Task description: Starting at the first line of the data below, write out each line exactly until you reach the line containing "result unit VisitError", and include that line too.

Stored data:
Start of Block

(* ===== verification/WorkflowReferences.v ===== *)
(** * References between Workflow definitions

    crates/solaris-agent/src/workflow_controller/validation.rs,
    [validate_workflow_reference_graph]: a definition may run another one as a
    sub-Workflow, and the controller refuses a set of definitions that refer to
    each other in a circle.  The check is a depth-first search with a set of
    nodes being visited and a set of nodes done; here it is proved to decide
    acyclicity, for every order in which the hash map yields its keys. *)
From S2P Require Import Prelude.

(** The graph: the definitions and the ones they refer to. *)
Definition ReferenceGraph : Type := gmap string (list string).

Inductive VisitError : Type :=
  | ReferenceCycle (id : string)
  | VisitFuel.

(** The nodes being visited and the nodes done. *)
Abbreviation search := (gset string * gset string)%type (only parsing).

Fixpoint visit (fuel : nat) (graph : ReferenceGraph) (st : search) (id : string) :
    result search VisitError :=
  match fuel with
  | O => Err VisitFuel
  | S fuel =>
      if decide (id ∈ st.2) then Ok st
      else if decide (id ∈ st.1) then Err (ReferenceCycle id)
      else
        let? st' := fold_result (visit fuel graph) ({[id]} ∪ st.1, st.2) (default [] (graph !! id)) in
        Ok (st'.1 ∖ {[id]}, {[id]} ∪ st'.2)
  end.

(** Every frame of the recursion but the innermost visits another key. *)
Definition visit_fuel (graph : ReferenceGraph) : nat := S (size graph).

(** [keys] is the order of [graph.keys()]. *)
Definition validate_workflow_reference_graph (graph : ReferenceGraph) (keys : list string) :
    result unit VisitError :=
  rmap (λ _, tt) (fold_result (visit (visit_fuel graph) graph) (∅, ∅) keys).

(** ** The specification *)

Definition refers (graph : ReferenceGraph) (a b : string) : Prop :=
  ∃ l, graph !! a = Some l ∧ b ∈ l.

Definition acyclic_references (graph : ReferenceGraph) : Prop := ∀ a, ¬ tc (refers graph) a a.

Section references.
Context (graph : ReferenceGraph).

Abbreviation refers := (refers graph).

Lemma elem_successors a b : b ∈ default [] (graph !! a) ↔ refers a b.
Proof.
  unfold WorkflowReferences.refers. destruct (graph !! a) as [l|]; simpl; [naive_solver|].
  split; [by intros ?%elem_of_nil|naive_solver].
Qed.

(** What is done is closed under references and lies on no circle. *)
Definition settled (done : gset string) : Prop :=
  ∀ a, a ∈ done → (∀ b, refers a b → b ∈ done) ∧ ¬ tc refers a a.

Lemma settled_reach done a b : settled done → a ∈ done → tc refers a b → b ∈ done.
Proof.
  intros Hs Ha H. induction H as [a b H|a b c H _ IH]; [by eapply Hs|]. apply IH. by eapply Hs.
Qed.

Lemma settled_add done id :
  settled done → id ∉ done → (∀ b, refers id b → b ∈ done) → settled ({[id]} ∪ done).
Proof.
  intros Hs Hid Hsucc a [->%elem_of_singleton|Ha]%elem_of_union.
  - split; [set_solver|]. intros Hc. apply Hid.
    inversion Hc as [? ? Hr|? b ? Hr Ht]; subst; [by apply Hsucc|].
    eapply settled_reach; [done| |done]. by apply Hsucc.
  - split; [intros b Hb; apply elem_of_union_r; by apply (Hs a Ha)|by apply Hs].
Qed.

(** The nodes that are visited form a path: each leads to the current one. *)
Definition leads (visiting : gset string) (id : string) : Prop :=
  ∀ v, v ∈ visiting → tc refers v id.

Record search_ok (st : search) : Prop := {
  so_settled : settled st.2;
  so_disjoint : st.1 ## st.2;
}.

(** ** Soundness *)

Definition visited_to (st st' : search) : Prop :=
  search_ok st' ∧ st'.1 = st.1 ∧ st.2 ⊆ st'.2.

Lemma fold_visits (f : search → string → result search VisitError) (l : list string) st st' :
  (∀ st st' b, b ∈ l → search_ok st → f st b = Ok st' → visited_to st st' ∧ b ∈ st'.2) →
  search_ok st → fold_result f st l = Ok st' →
  visited_to st st' ∧ ∀ b, b ∈ l → b ∈ st'.2.
Proof.
  revert st. induction l as [|b l IH]; intros st Hf Hst; cbn [fold_result].
  - intros [= <-]. split; [done|by intros b ?%elem_of_nil].
  - rewrite rbind_ok. intros (st1 & H1 & H2).
    destruct (Hf _ _ b (list_elem_of_here _ _) Hst H1) as [(Hok1 & E1 & S1) Hb].
    destruct (IH st1) as [(Hok2 & E2 & S2) Hl]; [intros; eapply Hf; [by right|done..]|done|done|].
    split; [split_and!; [done|congruence|set_solver]|].
    intros x [->|Hx]%elem_of_cons; [by apply S2|by apply Hl].
Qed.

Lemma visit_sound fuel st id st' :
  search_ok st → visit fuel graph st id = Ok st' → visited_to st st' ∧ id ∈ st'.2.
Proof.
  revert st id st'. induction fuel as [|fuel IH]; intros st id st' Hok; cbn [visit]; [done|].
  case_decide as Hd; [intros [= <-]; by split_and!|]. case_decide as Hv; [done|].
  rewrite rbind_ok. intros (st1 & Hf & [= <-]). destruct Hok as [Hs Hdis].
  destruct (fold_visits (visit fuel graph) (default [] (graph !! id)) ({[id]} ∪ st.1, st.2) st1)
    as [([Hs1 Hd1] & E1 & S1) Hsucc]; [| |done|].
  - intros st2 st3 b _ Hok2 H. by apply IH.
  - split; [done|]. simpl in *. set_solver.
  - simpl in *. rewrite E1 in *. assert (id ∉ st1.2) as Hid by set_solver.
    split; [|set_solver]. split; [split|split]; simpl.
    + apply settled_add; [done|done|]. intros b Hb. by apply Hsucc, elem_successors.
    + set_solver.
    + apply set_eq. set_solver.
    + set_solver.
Qed.

(** ** Completeness and termination *)

(** An error of the fold is an error of one of the visits. *)
Lemma fold_visits_err (f : search → string → result search VisitError) (l : list string) st e :
  (∀ st st' b, b ∈ l → search_ok st → f st b = Ok st' → visited_to st st' ∧ b ∈ st'.2) →
  search_ok st → fold_result f st l = Err e →
  ∃ st1 b, b ∈ l ∧ visited_to st st1 ∧ f st1 b = Err e.
Proof.
  revert st. induction l as [|b l IH]; intros st Hf Hst; cbn [fold_result]; [done|].
  destruct (f st b) as [st1|e1] eqn:H1; simpl.
  - intros H. destruct (Hf _ _ b (list_elem_of_here _ _) Hst H1) as [(Hok1 & E1 & S1) _].
    destruct (IH st1) as (st2 & x & Hx & (Hok2 & E2 & S2) & H2);
      [intros; eapply Hf; [by right|done..]|done|done|].
    exists st2, x. split_and!; [by right| |done]. split_and!; [done|congruence|set_solver].
  - intros [= <-]. exists st, b. split_and!; [by left|by split_and!|done].
Qed.

Lemma size_unvisited (visiting : gset string) id :
  id ∈ dom graph → id ∉ visiting →
  size (dom graph ∖ ({[id]} ∪ visiting)) < size (dom graph ∖ visiting).
Proof. intros Hd Hv. apply subset_size. set_solver. Qed.

Lemma visit_error fuel st id e :
  search_ok st → leads st.1 id → size (dom graph ∖ st.1) < fuel →
  visit fuel graph st id = Err e →
  (∃ a, e = ReferenceCycle a ∧ tc refers a a).
Proof.
  revert st id. induction fuel as [|fuel IH]; intros st id Hok Hl Hfuel; cbn [visit]; [lia|].
  case_decide as Hd; [done|]. case_decide as Hv.
  { intros [= <-]. exists id. split; [done|by apply Hl]. }
  destruct (fold_result _ _ _) as [st1|e1] eqn:Hf; simpl; [done|]. intros [= ->].
  apply fold_visits_err in Hf as (st2 & b & Hb%elem_successors & (Hok2 & E2 & _) & He).
  - apply (IH st2 b); [done| | |done]; rewrite E2; simpl.
    + intros v [->%elem_of_singleton|Hin]%elem_of_union; [by apply tc_once|].
      eapply tc_r; [by apply Hl|done].
    + eapply Nat.lt_le_trans; [apply size_unvisited|lia]; [|done].
      destruct Hb as (l & Hg & _). by apply elem_of_dom_2 in Hg.
  - intros st3 st4 b _ Hok3 H. by eapply visit_sound.
  - destruct Hok as [Hs Hdis]. split; [done|]. simpl in *. set_solver.
Qed.

Lemma search_ok_empty : search_ok (∅, ∅).
Proof. split; [intros a ?; set_solver|set_solver]. Qed.

(** A node on a circle is a key of the graph. *)
Lemma circle_key a b : tc refers a b → a ∈ dom graph.
Proof. intros [x y (l & H & _)|x y z (l & H & _) _]; by apply elem_of_dom_2 in H. Qed.

Lemma all_visited keys st' :
  fold_result (visit (visit_fuel graph) graph) (∅, ∅) keys = Ok st' →
  (∀ a, a ∈ dom graph → a ∈ keys) → acyclic_references graph.
Proof.
  intros Hf Hk a Ha. destruct (fold_visits (visit (visit_fuel graph) graph) keys (∅, ∅) st')
    as [([Hs _] & _) Hin]; [|apply search_ok_empty|done|].
  - intros st1 st2 b _ Hok H. by eapply visit_sound.
  - destruct (Hs a) as [_ Hn]; [|done]. by eapply Hin, Hk, circle_key.
Qed.

Lemma circle_found keys e :
  fold_result (visit (visit_fuel graph) graph) (∅, ∅) keys = Err e →
  ∃ a, e = ReferenceCycle a ∧ tc refers a a.
Proof.
  intros Hf. apply fold_visits_err in Hf as (st2 & b & Hb & (Hok2 & E2 & _) & He).
  - eapply visit_error; [done| | |done]; rewrite E2; simpl; [intros v ?; set_solver|].
    unfold visit_fuel. rewrite difference_empty_L. apply Nat.lt_succ_r, Nat.eq_le_incl, (size_dom (M:=gmap string) (D:=gset string)).
  - intros st3 st4 b _ Hok3 H. by eapply visit_sound.
  - apply search_ok_empty.
Qed.
End references.

(** C10: the search for circular references of Workflow definitions decides
    acyclicity: for every order in which the hash map yields its keys it
    terminates, it accepts exactly the graphs in which no definition reaches
    itself, and when it refuses one the definition it names lies on a circle. *)
Theorem reference_cycles_decided (graph : ReferenceGraph) (keys : list string) :
  keys ≡ₚ (map_to_list graph).*1 →
  (validate_workflow_reference_graph graph keys = Ok tt ∧ acyclic_references graph) ∨
  (∃ id, validate_workflow_reference_graph graph keys = Err (ReferenceCycle id) ∧
         tc (refers graph) id id).
Proof.
  intros Hk. unfold validate_workflow_reference_graph.
  destruct (fold_result _ _ _) as [st|e] eqn:Hf; simpl.
  - left. split; [done|]. eapply all_visited; [done|]. intros a [l Ha]%elem_of_dom.
    rewrite Hk. apply list_elem_of_fmap. exists (a, l). split; [done|by apply elem_of_map_to_list].
  - right. apply circle_found in Hf as (a & -> & Ha). by exists a.
Qed.

Lemma reference_cycles_decided_witness :
  let graph : ReferenceGraph :=
    {["a" := ["b"; "c"]; "b" := ["c"; "unregistered"]; "c" := ["d"]; "d" := ["b"]]} in
  validate_workflow_reference_graph graph ["c"; "a"; "d"; "b"] = Err (ReferenceCycle "c") ∧
  tc (refers graph) "c" "c".
Proof.
  intros graph. destruct (reference_cycles_decided graph ["c"; "a"; "d"; "b"]) as [[H _]|(id & H & Hc)].
  - apply (bool_decide_unpack _). vm_compute. exact I.
  - vm_compute in H. discriminate H.
  - assert (validate_workflow_reference_graph graph ["c"; "a"; "d"; "b"] = Err (ReferenceCycle "c")) as E
      by (vm_compute; reflexivity).
    rewrite E in H. injection H as <-. split; [exact E|exact Hc].
Defined.
Lemma role_ownership_witness :
  is_Some (role_get sample_roles "rev") ∧
  role_unregister_owned sample_roles "other" "rev" = (sample_roles, false).
Proof.
  assert (rtc role_step role_registry_default sample_roles) as Hr
    by (do 2 (eapply rtc_r; [|constructor]); constructor).
  split.
  - apply (role_ownership sample_roles Hr). exists "pack". eexists. split; [reflexivity|]. set_solver.
  - apply (role_ownership sample_roles Hr). intros (owners & E & Hin). vm_compute in E.
    injection E as <-. vm_compute in Hin. discriminate Hin.
Defined.

(** ** Listings *)

#[export] Instance fact_le_trans : Transitive fact_le.
Proof. intros a b c. unfold fact_le. apply transitivity. Qed.
#[export] Instance fact_le_total : Total fact_le.
Proof. intros a b. unfold fact_le. apply total; apply _. Qed.

#[export] Instance artifact_le_trans : Transitive artifact_le.
Proof.
  intros a b c. unfold artifact_le. intros [H1|[E1 H1]] [H2|[E2 H2]]; [left; lia..|].
  right. split; [lia|]. by etrans.
Qed.
#[export] Instance artifact_le_total : Total artifact_le.
Proof.
  intros a b. unfold artifact_le.
  destruct (Z.lt_trichotomy (af_created_at_unix_ms a) (af_created_at_unix_ms b)) as [H|[H|H]];
    [by left; left| |by right; left].
  destruct (total String.le (af_artifact_id a) (af_artifact_id b)); [left|right]; right; auto.
Qed.

Inductive team_state_step : TeamStateStore → TeamStateStore → Prop :=
  | tss_fact s f : team_state_step s (set_fact s f).1
  | tss_put s a : team_state_step s (put_artifact s a)
  | tss_register s uuid now run team agent uri kind metadata :
      team_state_step s (register_artifact s uuid now run team agent uri kind metadata).1.

(** Everything is stored under its own key. *)
Definition team_state_keyed (s : TeamStateStore) : Prop :=
  (∀ k f, ts_facts s !! k = Some f → k = (tf_team_id f, tf_key f)) ∧
  (∀ k a, ts_artifacts s !! k = Some a → k = af_artifact_id a).
(** Reading the members of a message from an object that has them. *)
Lemma message_from_fields_ok l m :
  message_ok m → NoDup l.*1 → (∀ k v, (k, v) ∈ message_fields m → assoc k l = Some v) →
  message_from_fields (fields_of l) = Some m.
Proof.
  intros (Hb & Hc & Ha) Hnd Hl. unfold message_from_fields.
  assert (∀ k v, assoc k (message_fields m) = Some v → assoc k l = Some v) as Hk.
  { intros k v Hkv. apply Hl. by apply assoc_elem_of. }
  repeat (eapply bind_Some_intro;
    [first [eapply read_fields; [assumption|apply Hk; reflexivity|apply from_to_value; first [exact I|assumption]]
           |eapply read_opt_fields; [assumption|apply Hk; reflexivity|]]|cbv beta]).
  - destruct (am_team_id m); [split; [exact I|discriminate]|exact I].
  - destruct (am_acknowledged_at_unix_ms m) as [z|]; [split; [done|]|exact I].
    simpl. unfold i64_to_value. by case_decide.
  - by destruct m.
Qed.

#[export] Program Instance serde_message : Serde AgentMessage := {|
  to_value m := VObject (fields_of (message_fields m));
  from_value := message_from;
  serde_ok := message_ok;
|}.
Next Obligation.
  intros m Hm. assert (NoDup (message_fields m).*1) as Hnd by serde_keys.
  apply message_from_fields_ok; [done|done|]. intros k v. by apply elem_of_assoc.
Qed.
Next Obligation.
  intros m (Hb & Hc & Ha). serde_wf.
  intros z Hz. rewrite Hz in Ha. done.
Qed.

(** The flattened message comes first. *)
Definition direct_fields (d : DurableDirectMessage) : list (string * option Value) :=
  message_fields (dd_message d) ++
  [("requested_team_id_known", Some (to_value (dd_requested_team_id_known d)));
   ("requested_team_id", field_opt (dd_requested_team_id d))].

Definition direct_from (v : Value) : option DurableDirectMessage :=
  l ← as_object v;
  message ← message_from_fields l;
  known ← read_default from_value false "requested_team_id_known" l;
  requested ← read_opt from_value "requested_team_id" l;
  Some {| dd_message := message; dd_requested_team_id_known := known;
          dd_requested_team_id := requested |}.

#[export] Program Instance serde_direct : Serde DurableDirectMessage := {|
  to_value d := VObject (fields_of (direct_fields d));
  from_value := direct_from;
  serde_ok d := message_ok (dd_message d);
|}.
Next Obligation.
  intros d Hm. assert (NoDup (direct_fields d).*1) as Hnd by serde_keys.
  eapply bind_Some_intro; [reflexivity|].
  eapply bind_Some_intro.
  { apply (message_from_fields_ok _ (dd_message d)); [done|done|]. intros k v Hkv. apply elem_of_assoc; [done|].
    unfold direct_fields. apply elem_of_app. by left. }
  cbv beta. repeat serde_step. by destruct d.
Qed.
Next Obligation.
  intros d (Hb & Hc & Ha). unfold direct_fields, message_fields. cbn [app].
  serde_wf. intros z Hz. rewrite Hz in Ha. done.
Qed.

Definition broadcast_fields (b : DurableBroadcast) : list (string * option Value) :=
  [("broadcast_id", Some (to_value (db_broadcast_id b)));
   ("run_id", Some (to_value (db_run_id b)));
   ("team_id", Some (to_value (db_team_id b)));
   ("from", Some (to_value (db_from b)));
   ("recipients", Some (to_value (db_recipients b)));
   ("kind", Some (to_value (db_kind b)));
   ("body", Some (to_value (db_body b)));
   ("messages", Some (to_value (db_messages b)))].
Lemma additions_lookup recipients a :
  a ∈ recipients → additions recipients !! a = Some (Z.of_nat (occurrences a recipients)).
Proof.
  intros Ha. destruct (additions_is_Some recipients ∅ a (or_introl Ha)) as [n Hn].
  pose proof (additions_fold recipients ∅ a) as Hf. rewrite Hn, lookup_empty in Hf. simpl in Hf.
  unfold additions. rewrite Hn. f_equal. lia.
Qed.

Lemma imap_to_length (f : nat → AgentId → AgentMessage) recipients a :
  (∀ i r, am_to (f i r) = r) →
  length (filter (λ m, am_to m = a) (imap f recipients)) = occurrences a recipients.
Proof.
  unfold occurrences. revert f. induction recipients as [|r rs IH]; intros f Hf; [done|].
  rewrite imap_cons, !filter_cons. rewrite Hf. case_decide; simpl; rewrite IH; try done;
    intros i x; apply Hf.
Qed.

Lemma broadcast_id_inj id (i j : nat) :
  is_u64 (Z.of_nat i) → is_u64 (Z.of_nat j) →
  id +:+ ":" +:+ decimal (Z.of_nat i) = id +:+ ":" +:+ decimal (Z.of_nat j) → i = j.
Proof.
  intros Hi Hj H. apply (inj (String.app id)), (inj (String.app ":")) in H.
  apply decimal_inj in H; [|done..]. lia.
Qed.

Lemma broadcast_ids_distinct id team from kind body now recipients :
  (Z.of_nat (length recipients) ≤ u64_max)%Z →
  NoDup (ids_of (imap (broadcast_message id run team from kind body now) recipients)).
Proof.
  intros Hlen. apply NoDup_alt. intros i j x. unfold ids_of. rewrite !list_lookup_fmap, !list_lookup_imap.
  destruct (recipients !! i) eqn:Ei; [|done]. destruct (recipients !! j) eqn:Ej; [|done]. simpl.
  intros [= <-] [= E']. apply lookup_lt_Some in Ei, Ej.
  eapply broadcast_id_inj; [..|by symmetry]; unfold is_u64; lia.
Qed.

End of Block

Answer to the exercise:
(* ===== verification/WorkflowReferences.v ===== *)
(** * References between Workflow definitions

    crates/solaris-agent/src/workflow_controller/validation.rs,
    [validate_workflow_reference_graph]: a definition may run another one as a
    sub-Workflow, and the controller refuses a set of definitions that refer to
    each other in a circle.  The check is a depth-first search with a set of
    nodes being visited and a set of nodes done; here it is proved to decide
    acyclicity, for every order in which the hash map yields its keys. *)
From S2P Require Import Prelude.

(** The graph: the definitions and the ones they refer to. *)
Definition ReferenceGraph : Type := gmap string (list string).

Inductive VisitError : Type :=
  | ReferenceCycle (id : string)
  | VisitFuel.

(** The nodes being visited and the nodes done. *)
Abbreviation search := (gset string * gset string)%type (only parsing).

Fixpoint visit (fuel : nat) (graph : ReferenceGraph) (st : search) (id : string) :
    result search VisitError :=
  match fuel with
  | O => Err VisitFuel
  | S fuel =>
      if decide (id ∈ st.2) then Ok st
      else if decide (id ∈ st.1) then Err (ReferenceCycle id)
      else
        let? st' := fold_result (visit fuel graph) ({[id]} ∪ st.1, st.2) (default [] (graph !! id)) in
        Ok (st'.1 ∖ {[id]}, {[id]} ∪ st'.2)
  end.

(** Every frame of the recursion but the innermost visits another key. *)
Definition visit_fuel (graph : ReferenceGraph) : nat := S (size graph).

(** [keys] is the order of [graph.keys()]. *)
Definition validate_workflow_reference_graph (graph : ReferenceGraph) (keys : list string) :
    result unit VisitError :=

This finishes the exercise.